- **Problem to solve**
Search the records below for the word "from". Pull out each line that has it.

- **Task inputs**

»»

(** The occurrences of a body with a line that holds none. *)
Lemma occurrences_skip f2 before bad after :
  (forall a, f2 a = true -> is_digit_or_dot a = true) ->
  apart before (bad ++ newline :: after) = true ->
  apart (bad ++ nl) after = true ->
  occurrences f2 bad = [] ->
  occurrences f2 (before ++ bad ++ newline :: after)
  = occurrences f2 before ++ occurrences f2 after.
Proof.
  intros Hf A1 A2 Hb. rewrite (occurrences_app f2 _ _ Hf A1). f_equal.
  change (bad ++ newline :: after) with (bad ++ nl ++ after).
  rewrite app_assoc, (occurrences_app f2 _ _ Hf A2).
  now rewrite (occurrences_line_end f2 bad Hf), Hb.
Qed.

(** C3, amended: a line of a section body that holds no occurrence of the
    row pattern is skipped, provided it stands apart from the text before
    it and from the text after it: the outcome is that of the rows before
    the line followed by the rows after it, in this order, so the line adds
    no row, takes none away and raises nothing.  To stand apart means that
    the line cannot make an occurrence together with its neighbours: where
    the two texts meet, no digit or point follows on a digit or point, and
    no digit or point, bar, and digit or point, with white space between
    them at most, lie across the meeting place. *)
Theorem C3_malformed_line (before bad after : text) :
  apart before (bad ++ newline :: after) = true ->
  apart (bad ++ nl) after = true ->
  (findall3 Charts.pat bad = [] ->
   Charts.rows_of_body (before ++ bad ++ newline :: after)
   = (rb <- Charts.rows_of_body before ;;
      ra <- Charts.rows_of_body after ;; Ok (rb ++ ra)))
  /\ (findall3 TestParser.pattern bad = [] ->
      TestParser.extract_data (before ++ bad ++ newline :: after)
      = (rb <- TestParser.extract_data before ;;
         ra <- TestParser.extract_data after ;; Ok (rb ++ ra))).
Proof.
  intros A1 A2. split; intros Hb.
  - rewrite pat_triplet, (findall3_occurrences _ id_sub) in Hb.
    rewrite !rows_of_body_occurrences.
    rewrite (occurrences_skip _ _ _ _ id_sub A1 A2 Hb).
    apply for_each_app.
  - rewrite pattern_triplet,
      (findall3_occurrences _ digit_is_digit_or_dot) in Hb.
    rewrite !extract_data_occurrences.
    rewrite (occurrences_skip _ _ _ _ digit_is_digit_or_dot A1 A2 Hb).
    apply for_each_app.
Qed.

««

- **Answer space**
    row pattern is skipped, provided it stands apart from the text before
    it and from the text after it: the outcome is that of the rows before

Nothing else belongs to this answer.